For a moment, it seemed all the anticipation, emotional support, political angling and military-style training would fall short. George Washington, Thomas Jefferson and Abraham Lincoln sprinted to early leads. Theodore Roosevelt, meanwhile, hung back and did a few more calisthenic exercises even after the gun went off.
Teddy didn’t get going until his rivals were rounding the right-field corner. But then, something unexpected. A shaggy green figure clad in the apparel of the visiting Philadelphia Phillies jumped out and tackled George, T.J. and Abe, clearing the path for Teddy, wearing a red sweatband and gold running shoes, ran to the finish line.
On the final day of the regular season, Nationals Park erupted with the kind of joy usually reserved for a come-from-behind win by the home team, not one of its mascots.
“The losing streak is over!” a man sitting on the first-base line proclaimed.
An afternoon game on a weekday is usually a more modest affair. Today, Nationals Park was packed with people playing hooky in hopes they would see an agonizing losing streak come to an end.
“It’s the greatest thing since them making the playoffs,” said Lee Wright, who was wearing a Nationals home jersey and one of the recently released caps announcing the team’s playoff berth. “I’m a Washingtonian. I go back to Griffith Stadium,” Wright said.
Lorraine Ondrasick said she brought her six-year-old grandson, Joshua Lewis, to the game because she expected today was the day Teddy would finally beat his Mount Rushmore neighbors.
“I took him out of school for this,” she said.
The interloper in today’s Presidents’ Race, Teddy’s first win afte 525 consecutive losses, was not the real Philly Phanatic, but it might well have been. A few Phillies fans who left their seats during the middle of the fourth inning for a walk around the stadium and missed the race were gleeful when filled in on the fact that a bastardized version of their mascot pushed Teddy ahead.

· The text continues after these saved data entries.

Lemma increasing_lookup (h : list ValueHistoryPoint) (i j : nat)
  (p q : ValueHistoryPoint) :
  increasing h = true -> (i < j)%nat ->
  h !! i = Some p -> h !! j = Some q -> (vh_date p < vh_date q)%Z.
Proof.
  revert i j. induction h as [| x h IH]; intros i j Hinc Hij Hp Hq; [done |].
  destruct (increasing_head _ _ Hinc) as [Hrest Hx].
  destruct j as [| j]; [lia |]. simpl in Hq.
  destruct i as [| i]; simpl in Hp.
  - injection Hp as ->.
    rewrite List.Forall_forall in Hx. apply Hx.
    apply list_elem_of_In. by eapply list_elem_of_lookup_2.
  - apply (IH i j); [done | lia | done | done].
Qed.



(** The largest of the three drops of the sample history is the second one,
    of a half, from day 4 to day 5. *)
Example drawdown_sample :
  max_drawdown (drawdown sample_history) == 50
  /\ period (drawdown sample_history) = Some (4, 5)%Z.
Proof. split; [vm_compute; reflexivity | vm_compute; reflexivity]. Qed.

(** A history that never declines has the maximum drawdown zero and no
    dates. *)
Example drawdown_rising :
  drawdown rising_history
  = {| peak := 110; peak_date := 2; max_drawdown := 0; period := None |}.
Proof. vm_compute. reflexivity. Qed.

End DrawdownFacts.

(** ** Arrays *)

Module ArraysFacts.
Import Arrays.
Local Open Scope list_scope.

Section Sort.

Context {A : Type}.
Variable after : A -> A -> bool.

Lemma insert_perm (x : A) (l : list A) : Permutation (insert after x l) (x :: l).
Proof.
  induction l as [| y l IH]; simpl; [reflexivity |].
  destruct (after x y); [| reflexivity].
  rewrite IH. apply perm_swap.
Qed.

Lemma sort_perm (l : list A) : Permutation (sort after l) l.
Proof.
  induction l as [| x l IH]; simpl; [reflexivity |].
  rewrite insert_perm. by constructor.
Qed.

Lemma sort_length (l : list A) : length (sort after l) = length l.
Proof. apply Permutation_length, sort_perm. Qed.

Hypothesis after_asym : forall a b, after a b = true -> after b a = false.
Hypothesis in_place_trans :
  forall a b c, in_place after a b -> in_place after b c -> in_place after a c.

Lemma insert_in_place (x : A) (l : list A) :
  StronglySorted (in_place after) l ->
  StronglySorted (in_place after) (insert after x l).
Proof.
  induction 1 as [| y l Hs IH Hy]; simpl.
  - repeat constructor.
  - destruct (after x y) eqn:E.
    + constructor; [exact IH |].
      apply (Permutation_Forall (Permutation_sym (insert_perm x l))).
      constructor; [by apply after_asym | exact Hy].
    + constructor; [by constructor |].
      constructor; [exact E |].
      eapply List.Forall_impl; [| exact Hy].
      intros z Hz. by apply in_place_trans with y.
Qed.

Lemma sort_sorted (l : list A) : StronglySorted (in_place after) (sort after l).
Proof.
  induction l as [| x l IH]; simpl; [constructor |].
  by apply insert_in_place.
Qed.

End Sort.

Lemma elem_of_drop_in {A : Type} (y : A) (k : nat) (l : list A) :
  y ∈ drop k l -> y ∈ l.
Proof.
  revert k. induction l as [| a l IH]; intros [| k] H; simpl in H; try done.
  apply elem_of_cons. right. by eapply IH.
Qed.

Lemma elem_of_take_in {A : Type} (x : A) (k : nat) (l : list A) :
  x ∈ take k l -> x ∈ l.
Proof.
  intros H. apply elem_of_take in H as (i & Hi & _).
  by eapply list_elem_of_lookup_2.
Qed.

(** In a sorted list every element of a prefix may stand before every
    element of the rest. *)
Lemma sorted_take_drop {A : Type} (R : A -> A -> Prop) (l : list A) (k : nat) :
  StronglySorted R l ->
  forall x y, x ∈ take k l -> y ∈ drop k l -> R x y.
Proof.
  intros Hs. revert k. induction Hs as [| a l Hs IH Ha]; intros k x y Hx Hy.
  - rewrite take_nil in Hx. by apply elem_of_nil in Hx.
  - destruct k as [| k]; [by apply elem_of_nil in Hx |].
    simpl in Hx, Hy. apply elem_of_cons in Hx as [-> | Hx].
    + rewrite List.Forall_forall in Ha. apply Ha.
      apply list_elem_of_In. by eapply elem_of_drop_in.
    + by eapply IH.
Qed.

Section Unique.

Context {A : Type}.
Variable same : A -> A -> bool.
Hypothesis same_eq : forall a b, same a b = true <-> a = b.

Lemma existsb_same (x : A) (l : list A) : existsb (same x) l = true <-> x ∈ l.
Proof.
  rewrite existsb_exists. split.
  - intros (y & Hy & E). apply same_eq in E as ->. by apply list_elem_of_In.
  - intros H. exists x. split; [by apply list_elem_of_In | by apply same_eq].
Qed.

Lemma unique_from_spec (l seen : list A) :
  NoDup (unique_from same seen l)
  /\ forall x, x ∈ unique_from same seen l <-> x ∈ l /\ x ∉ seen.
Proof.
  revert seen. induction l as [| a l IH]; intros seen; simpl.
  - split; [constructor |]. intros x. split; [by intros H%elem_of_nil |].
    by intros [H%elem_of_nil _].
  - destruct (existsb (same a) seen) eqn:E.
    + apply existsb_same in E.
      destruct (IH seen) as [Hnd Hin]. split; [exact Hnd |].
      intros x. rewrite Hin, elem_of_cons. split; [tauto |].
      intros [[-> | H] Hs]; [contradiction | tauto].
    + assert (Ha : a ∉ seen).
      { intros H. apply existsb_same in H. congruence. }
      destruct (IH (a :: seen)) as [Hnd Hin]. split.
      * constructor; [| exact Hnd].
        rewrite Hin. intros [_ H]. apply H. by left.
      * intros x. rewrite !elem_of_cons, Hin, elem_of_cons.
        split.
        -- intros [-> | [H1 H2]]; [tauto |]. split; [tauto |].
           intros H. apply H2. tauto.
        -- intros [[-> | H] Hs]; [tauto |].
           destruct (same x a) eqn:Exa.
           ++ apply same_eq in Exa. tauto.
           ++ right. split; [exact H |]. intros [-> | H']; [| contradiction].
              assert (same a a = true) by (by apply same_eq). congruence.
Qed.

Lemma unique_spec (l : list A) :
  NoDup (unique same l) /\ forall x, x ∈ unique same l <-> x ∈ l.
Proof.
  destruct (unique_from_spec l []) as [H1 H2]. split; [exact H1 |].
  intros x. unfold unique. rewrite H2. split; [tauto |].
  intros H. split; [exact H | by intros H'%elem_of_nil].
Qed.
(** An append to one container leaves a block [q] beside its buffer alone,
    and frees what it replaces. *)
Lemma push_beside h v xs data (q : loc) (bq : block) :
  wf (h, v) → contents (h, v) = Some xs →
  current v + 1 ≤ 2 ^ 30 →
  h !! q = Some bq → q ≠ arr v →
  ∃ h' v', push data (h, v) = Returns (h', v') ∧
           wf (h', v') ∧
           contents (h', v') = Some (xs ++ [data]) ∧
           h' !! q = Some bq ∧ q ≠ arr v' ∧
           delete (arr v') h' = delete (arr v) h.
Proof.
  intros Hwf Hxs Hfit Hq Hne.
  destruct (push_wf (h, v) xs data Hwf Hxs) as ([h' v'] & Hpush & Hwf' & Hxs' & _).
  { cbn [snd capacity current]. intros Hfull.
    change (2 ^ 30) with 1073741824 in Hfit. unfold INT_MAX. lia. }
  assert (Hown : owns (delete (arr v) h) (h, v)).
  { destruct Hwf as [((b & Hb & _) & _) _]. unfold owns. cbn [fst snd] in *.
    split_and!; [apply lookup_delete_eq | by rewrite Hb | done]. }
  pose proof (owns_push _ _ data _ Hwf Hown Hpush) as (Hfree & _ & Hrest).
  cbn [fst snd] in Hfree, Hrest.
  assert (Hq' : delete (arr v') h' !! q = Some bq)
    by (by rewrite Hrest, lookup_delete_ne).
  apply lookup_delete_Some in Hq' as [Hne' Hq'].
  exists h', v'. split_and!; done.
Qed.

End Composition.

(** ** The program [main] *)

(** X10.  [main] returns 0 from every initial heap.  It writes
    [At index 2 : 510], [3 Size ], [55 ,50 ,510 ,] and [A ,B ,C ,], each
    followed by the end of line: [print] puts the separator after every
    element, the last one included.  Both buffers are freed: the heap is
    left as it was found. *)
Theorem main_output_and_heap (h : gmap loc (list (option elem))) :
  main h
  = Returns (got 2 (EInt 510) ++
             [Int 3; Str " Size "; Endl] ++
             printed [EInt 55; EInt 50; EInt 510] ++
             printed [EChar "A"; EChar "B"; EChar "C"],
             0, h).
Proof.
  unfold main.
  (* the two constructors *)
  destruct (vectorClass_new_wf h _ (vectorClass_new_spec h)) as [HwfI0 HxsI0].
  rewrite (vectorClass_new_spec h), bind_Returns. cbv beta iota.
  set (pI := fresh (dom h)) in *.
  set (h1 := <[pI := [None]]> h) in *.
  destruct (vectorClass_new_wf h1 _ (vectorClass_new_spec h1)) as [HwfC HxsC].
  rewrite (vectorClass_new_spec h1), bind_Returns. cbv beta iota.
  set (pC := fresh (dom h1)) in *.
  set (h2 := <[pC := [None]]> h1) in *.
  set (vI := {| arr := pI; capacity := 1; current := 0 |}) in *.
  set (vC := {| arr := pC; capacity := 1; current := 0 |}) in *.
  assert (HpI : h !! pI = None) by apply fresh_not_allocated.
  assert (HpC : h1 !! pC = None) by apply fresh_not_allocated.
  assert (Hne : pI ≠ pC).
  { intros Heq. rewrite <- Heq in HpC. unfold h1 in HpC.
    by rewrite lookup_insert_eq in HpC. }
  assert (HbC : h2 !! arr vC = Some [None]) by apply lookup_insert_eq.
  assert (HwfI : wf (h2, vI)).
  { apply (wf_same_block h1); [|done]. unfold h2. by rewrite lookup_insert_ne. }
  assert (HxsI : contents (h2, vI) = Some []).
  { rewrite <- HxsI0. apply contents_same_block. unfold h2.
    by rewrite lookup_insert_ne. }
  assert (Hframe : delete (arr vC) (delete (arr vI) h2) = h).
  { assert (HpC' : h !! pC = None).
    { rewrite <- HpC. unfold h1. by rewrite lookup_insert_ne. }
    unfold h2, vI, vC. cbn [arr]. rewrite delete_insert_ne by done.
    unfold h1. rewrite (delete_insert_id h pI) by done.
    by apply delete_insert_id. }
  assert (HneI : arr vC ≠ arr vI) by (unfold vI, vC; cbn [arr]; congruence).
  clearbody vI vC h2. clear HwfI0 HxsI0 HpC HpI Hne. clear h1 pI pC.
  (* push(55), push(50), push(510) on objInt *)
  destruct (push_beside h2 vI _ (EInt 55) (arr vC) [None] HwfI HxsI)
    as (h3 & vI1 & -> & HwfI1 & HxsI1 & HbC1 & HneI1 & Hrest1); [|done..|].
  { apply contents_length in HxsI; [|apply HwfI].
    cbn [snd length] in HxsI. change (2 ^ 30) with 1073741824. lia. }
  rewrite bind_Returns. cbv beta iota.
  destruct (push_beside h3 vI1 _ (EInt 50) (arr vC) [None] HwfI1 HxsI1)
    as (h4 & vI2 & -> & HwfI2 & HxsI2 & HbC2 & HneI2 & Hrest2); [|done..|].
  { apply contents_length in HxsI1; [|apply HwfI1].
    cbn [snd length app] in HxsI1. change (2 ^ 30) with 1073741824. lia. }
  rewrite bind_Returns. cbv beta iota.
  destruct (push_beside h4 vI2 _ (EInt 510) (arr vC) [None] HwfI2 HxsI2)
    as (h5 & vI3 & -> & HwfI3 & HxsI3 & HbC3 & HneI3 & Hrest3); [|done..|].
  { apply contents_length in HxsI2; [|apply HwfI2].
    cbn [snd length app] in HxsI2. change (2 ^ 30) with 1073741824. lia. }
  rewrite bind_Returns. cbv beta iota.
  cbn [app] in HxsI3.
  assert (Hframe3 : delete (arr vC) (delete (arr vI3) h5) = h)
    by (by rewrite Hrest3, Hrest2, Hrest1).
  pose proof (contents_length _ _ (proj1 HwfI3) HxsI3) as HlenI.
  cbn [snd length] in HlenI.
  assert (HcurI : current vI3 = 3) by (destruct HwfI3 as [_ ?]; cbn [snd] in *; lia).
  (* get(2), getSize(), print() on objInt *)
  rewrite (get_live int_of_int (h5, vI3) _ 2 (EInt 510) HxsI3)
    by (done || (cbn [snd]; lia)).
  rewrite bind_Returns. cbv beta iota.
  rewrite (print_spec (h5, vI3) _ (proj1 HwfI3) HxsI3), bind_Returns.
  unfold getSize. cbn [snd]. rewrite HcurI.
  (* push('A'), push('B'), push('C') on objChar *)
  assert (HwfC5 : wf (h5, vC)).
  { apply (wf_same_block h2); [by rewrite HbC3 | done]. }
  assert (HxsC5 : contents (h5, vC) = Some []).
  { rewrite <- HxsC. apply contents_same_block. by rewrite HbC3. }
  destruct HwfI3 as [((bI & HbI & HlenbI) & HokI) HposI]. cbn [fst snd] in HbI.
  clear HwfI HxsI HwfI1 HxsI1 HwfI2 HxsI2 HbC HbC1 HbC2 HbC3 Hrest1 Hrest2 Hrest3.
  destruct (push_beside h5 vC _ (EChar "A") (arr vI3) bI HwfC5 HxsC5)
    as (h6 & vC1 & -> & HwfC1 & HxsC1 & HbI1 & HneC1 & HrestC1); [|done..|].
  { apply contents_length in HxsC5; [|apply HwfC5].
    cbn [snd length] in HxsC5. change (2 ^ 30) with 1073741824. lia. }
  rewrite bind_Returns. cbv beta iota.
  destruct (push_beside h6 vC1 _ (EChar "B") (arr vI3) bI HwfC1 HxsC1)
    as (h7 & vC2 & -> & HwfC2 & HxsC2 & HbI2 & HneC2 & HrestC2); [|done..|].
  { apply contents_length in HxsC1; [|apply HwfC1].
    cbn [snd length app] in HxsC1. change (2 ^ 30) with 1073741824. lia. }
  rewrite bind_Returns. cbv beta iota.
  destruct (push_beside h7 vC2 _ (EChar "C") (arr vI3) bI HwfC2 HxsC2)
    as (h8 & vC3 & -> & HwfC3 & HxsC3 & HbI3 & HneC3 & HrestC3); [|done..|].
  { apply contents_length in HxsC2; [|apply HwfC2].
    cbn [snd length app] in HxsC2. change (2 ^ 30) with 1073741824. lia. }
  rewrite bind_Returns. cbv beta iota.
  cbn [app] in HxsC3.
  rewrite (print_spec (h8, vC3) _ (proj1 HwfC3) HxsC3), bind_Returns.
  (* the destructors *)
  destruct HwfC3 as [((bC & HbC & _) & _) _]. cbn [fst snd] in HbC.
  unfold vectorClass_delete, delete_array. cbn [fst snd].
  rewrite HbC, bind_Returns, lookup_delete_ne, HbI3, bind_Returns by done.
  do 2 f_equal.
  rewrite HrestC3, HrestC2, HrestC1, (delete_delete h5 (arr vI3) (arr vC)).
  exact Hframe3.
Qed.

(** ** Instances of the further properties on vectorClass<int> *)

(** X1, instance: [print] on the container holding 55, 50, 510. *)
Lemma print_writes_live_elements_witness :
  print c_three = Returns (printed [55; 50; 510]).
Proof.
  destruct (print_writes_live_elements id c_three) as (xs & Hxs & _ & Hprint).
  - exists ∅, [Push 55; Push 50; Push 510]. reflexivity.
  - injection Hxs as <-. exact Hprint.
Defined.

(** X2, instance: 55, 50, 510 appended to [objInt]. *)
Lemma appended_elements_read_back_witness :
  ∃ c, objInt_after [Push 55; Push 50; Push 510] = Returns c ∧
       print c = Returns (printed [55; 50; 510]) ∧
       get id 1 c = Returns (c, got 1 50, -1).
Proof.
  destruct (appended_elements_read_back id ∅ [55; 50; 510])
    as (c & Hrun & _ & Hprint & Hget).
  - vm_compute. congruence.
  - exists c. split_and!; [exact Hrun | exact Hprint |].
    apply (Hget 1%nat 50). reflexivity.
Defined.
(** [l.indexOf(x)]: the first index whose element is strictly equal to
    [x], or -1.  Strict equality of numbers is the IEEE equality. *)
Fixpoint indexOfFrom (i : Z) (l : list float) (x : float) : Z :=
  match l with
  | [] => (-1)%Z
  | y :: l' => if PrimFloat.eqb y x then i else indexOfFrom (i + 1)%Z l' x
  end.

Definition indexOf (l : list float) (x : float) : Z := indexOfFrom 0%Z l x.

(** [l[i]] for an integer index: [undefined] out of range. *)
Definition at_index {A} (l : list A) (i : Z) : option A :=
  if (i <? 0)%Z then None else l !! Z.to_nat i.

(** [s.lastIndexOf(searchString)] with no position: the greatest index at
    which [searchString] occurs in [s], or -1.  [i] is the index of the
    first character of [s] in the whole string. *)
Fixpoint lastIndexOfFrom (i : Z) (s searchString : string) : Z :=
  match s with
  | EmptyString => if startsWith s searchString then i else (-1)%Z
  | String _ s' =>
      let later := lastIndexOfFrom (i + 1)%Z s' searchString in
      if (0 <=? later)%Z then later
      else if startsWith s searchString then i else (-1)%Z
  end.

Definition lastIndexOf (s searchString : string) : Z := lastIndexOfFrom 0%Z s searchString.

End JS.

Import JS.

(** ** The data model ([rest_interfaces.ts]) *)

(** Modelled from the spec: the interface [QueryStep] of
    [rest_interfaces.ts], a kind tag and a list of substep strings. *)
Module QueryStep.
Record t := mk {
  kind : string;
  substeps : list string
}.
End QueryStep.

(** A value stored under one of the display keys of a stage: a string, or
    the [Date] object made by [new Date(x)]. *)
Inductive DisplayValue :=
| Text (s : string)
| NewDate (x : float).

(** Modelled from the spec: the interface [QueryStage] of
    [rest_interfaces.ts].  A field that the JSON document may leave out is
    an [option]; [props] holds the properties outside the declared fields,
    which is where the class stores what it derives
    ([node['durationMs  '] = ...]). *)
Module QueryStage.
Record t := mk {
  id : string;
  name : string;
  steps : option (list QueryStep.t);
  inputStages : option (list string);
  startMs : option prim;
  endMs : option prim;
  waitMsAvg : option prim;
  waitMsMax : option prim;
  readMsAvg : option prim;
  readMsMax : option prim;
  computeMsAvg : option prim;
  computeMsMax : option prim;
  writeMsAvg : option prim;
  writeMsMax : option prim;
  isExternal : option bool;
  props : gmap string DisplayValue
}.
(** * Webhook relay (src/index.js): a shallow embedding and its properties

    The program is one Express module.  Its handlers are embedded as
    computations in a small state-and-exception monad: the state carries the
    remote Graph API (an arbitrary deterministic transition system), the list
    of outbound axios calls issued so far, the console, and the Express
    response object of the request being served.

    JavaScript strings are represented by Rocq strings holding their UTF-8
    bytes; concatenation, emptiness and equality of well-formed strings are
    preserved by that representation, and [Buffer.from(s)] is the list of the
    bytes of [s]. *)

From Stdlib Require Import ZArith NArith List String Ascii Bool Lia.
From Stdlib Require Import Strings.Byte DecimalString.
Import ListNotations.
Local Open Scope string_scope.
Local Open Scope Z_scope.
#[local] Set Warnings "-register-all".

(** ** JavaScript values *)

Module Js.

(** The values that [JSON.parse], the query parser and the axios response
    decoder produce, plus [undefined].  The program never computes with a
    number: it prints it, tests it for truthiness, compares it or passes it
    on.  A number is therefore held as the string that Number::toString
    gives it (its shortest round-trip form: "25", "1.5", "1e+21",
    "100000000000000020"; both zeros are "0").  Objects are association
    lists in insertion order, read by first match. *)
Inductive value : Type :=
| VUndef
| VNull
| VBool (b : bool)
| VNum (repr : string)
| VStr (s : string)
| VArr (items : list value)
| VObj (fields : list (string * value)).

(** What a [throw] carries.  [AxiosError] wraps the error object of a
    rejected axios promise (its [response.status] and [response.data] are read
    by the program). *)
Inductive thrown : Type :=
| TypeError (msg : string)
| ReferenceError (msg : string)
| RangeError (msg : string)
| Error (msg : string)
| AxiosError (err : value).

(** ToBoolean: [undefined], [null], [false], [0] and the empty string are
    falsy, everything else (every array and object included) is truthy. *)
Definition truthy (v : value) : bool :=
  match v with
  | VUndef | VNull => false
  | VBool b => b
  | VNum repr => negb ((repr =? "0")%string || (repr =? "NaN")%string)
  | VStr s => negb (s =? "")%string
  | VArr _ | VObj _ => true
  end.

(** [a || b] *)
Definition or_else (a b : value) : value := if truthy a then a else b.

Definition nullish (v : value) : bool :=
  match v with
  | VUndef | VNull => true
  | _ => false
  end.

Fixpoint lookup (k : string) (fields : list (string * value)) : option value :=
  match fields with
  | [] => None
  | (k', v) :: rest => if (k =? k')%string then Some v else lookup k rest
  end.

(** [v[k]] on a value that is neither [null] nor [undefined].  The property
    names the program reads (object, entry, messaging, standby, sender, id,
    message, text, data, paging, error, code, ...) are own properties of
    objects only: primitives and arrays answer [undefined]. *)
Definition own (v : value) (k : string) : value :=
  match v with
  | VObj fields => match lookup k fields with Some x => x | None => VUndef end
  | _ => VUndef
  end.

(** [v.k]: a TypeError on [null] and [undefined], worded as V8 words it. *)
Definition get (v : value) (k : string) : value + thrown :=
  if nullish v
  then inr (TypeError ("Cannot read properties of "
                       ++ match v with VNull => "null" | _ => "undefined" end
                       ++ " (reading '" ++ k ++ "')"))
  else inl (own v k).

(** The first property of [const { k, ... } = expr], where [expr] is the
    source text of the right-hand side: a TypeError when the value is [null]
    or [undefined] (the other properties are then read off the same
    object). *)
Definition destructure (expr : string) (v : value) (k : string) : value + thrown :=
  if nullish v
  then inr (TypeError ("Cannot destructure property '" ++ k ++ "' of '" ++ expr
                       ++ "' as it is "
                       ++ match v with VNull => "null" | _ => "undefined" end ++ "."))
  else inl (own v k).

(** [v?.k] *)
Definition opt (v : value) (k : string) : value :=
  if nullish v then VUndef else own v k.

(** Strict equality [a === b] where one side is a primitive (a string literal
    or an environment variable): a freshly parsed array or object is never
    identical to it. *)
Definition strict_eq (a b : value) : bool :=
  match a, b with
  | VUndef, VUndef => true
  | VNull, VNull => true
  | VBool x, VBool y => Bool.eqb x y
  | VNum x, VNum y => (x =? y)%string && negb (x =? "NaN")%string
  | VStr x, VStr y => (x =? y)%string
  | _, _ => false
  end.

(** ToString, as applied by template literals.  An object prints through
    [Object.prototype.toString] unless it has an own [toString] property: no
    parsed value is callable, so the conversion then finds no method that
    returns a primitive and throws.  An array prints through [join]: its
    items in order, [null] and [undefined] as the empty string, the first
    throw of an item being the throw of the whole. *)
Fixpoint to_string (v : value) : string + thrown :=
  match v with
  | VUndef => inl "undefined"
  | VNull => inl "null"
  | VBool true => inl "true"
  | VBool false => inl "false"
  | VNum repr => inl repr
  | VStr s => inl s
  | VArr items =>
      (fix join (l : list value) : string + thrown :=
         match l with
         | [] => inl EmptyString
         | x :: rest =>
             match (if nullish x then inl EmptyString else to_string x) with
             | inr e => inr e
             | inl first =>
                 match rest with
                 | [] => inl first
                 | _ :: _ =>
                     match join rest with
                     | inr e => inr e
                     | inl others => inl (first ++ "," ++ others)
                     end
                 end
             end
         end) items
  | VObj fields =>
      match lookup "toString" fields with
      | Some _ => inr (TypeError "Cannot convert object to primitive value")
      | None => inl "[object Object]"
      end
  end.

(** Length in bytes of the UTF-8 sequence introduced by a lead byte. *)
Definition utf8_width (c : ascii) : nat :=
  let n := N_of_ascii c in
  if (n <? 192)%N then 1%nat
  else if (n <? 224)%N then 2%nat
  else if (n <? 240)%N then 3%nat
  else 4%nat.

Fixpoint take_string (n : nat) (s : string) : string * string :=
  match n, s with
  | S n', String c rest => let (a, b) := take_string n' rest in (String c a, b)
  | _, _ => (""%string, s)
  end.

(** The string iterator: one string per code point. *)
Fixpoint code_points_fuel (fuel : nat) (s : string) : list value :=
  match fuel, s with
  | S fuel', String c rest =>
      let (tail, rest') := take_string (utf8_width c - 1) rest in
      VStr (String c tail) :: code_points_fuel fuel' rest'
  | _, _ => []
  end.

Definition code_points (s : string) : list value :=
  code_points_fuel (String.length s) s.

(** What [for (const x of expr)] walks through: the items of an array, the
    code points of a string, and a TypeError for anything else ([expr] is
    the source text of the iterated expression, which the message names). *)
Definition iterate (expr : string) (v : value) : list value + thrown :=
  match v with
  | VArr items => inl items
  | VStr s => inl (code_points s)
  | _ => inr (TypeError (expr ++ " is not iterable"))
  end.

“The Phanatic did his job,” said Mike Covington, who wore a tie-dyed Phillies jersey and carried the demeanor of someone who just rolled out of a Grateful Dead concert. “He kicked some ass! He represented Phillies nation proudly.”
Right after the Nationals clinched D.C.’s first playoff berth on September 20, the team began teasing fans that Teddy’s first win was imminent. Sen. John McCain (R-Ariz.) jokingly threatened a congressional investigation; the White House, in a rare moment of election-year bipartisanship, agreed.
McCain was among the most enthusiastic to hear about today’s events:
#Teddy won! #Teddy won! #Teddy won! We’ve defeated the massive left wing conspiracy!
— John McCain (@SenJohnMcCain) October 3, 2012
The U.S. Army even got involved on the gag, with a group of soldiers from the Third Infantry Division at Fort Myer, Va. putting the mascot through a “training regimen.”
“He made us happy,” said Pfc. Robert Lewis, one of the soldiers who participated in the stunt. “Let’s hope he stays vigilant.”
With a division championship clinched and most of the Nationals’ starters getting a day off, the Presidents’ Race was the main event. A few minutes after the race, Ryan Zimmerman belted a soaring home run that tied the game 1-1. The Nationals pulled ahead a few minutes later.
Still, the talk was all Teddy, and no one seemed to mind that the long-awaited victory was delivered with a bolt of outside assistance, not even a man of the cloth.
“It was definitely a clean win,” the Rev. Matthew DeForest of Saint Anthony of Padua Parish in Falls Church, said. DeForest, wearing his clerical collar under a Nationals training jacket, absolved the race of any sin. “Teddy will rise again.”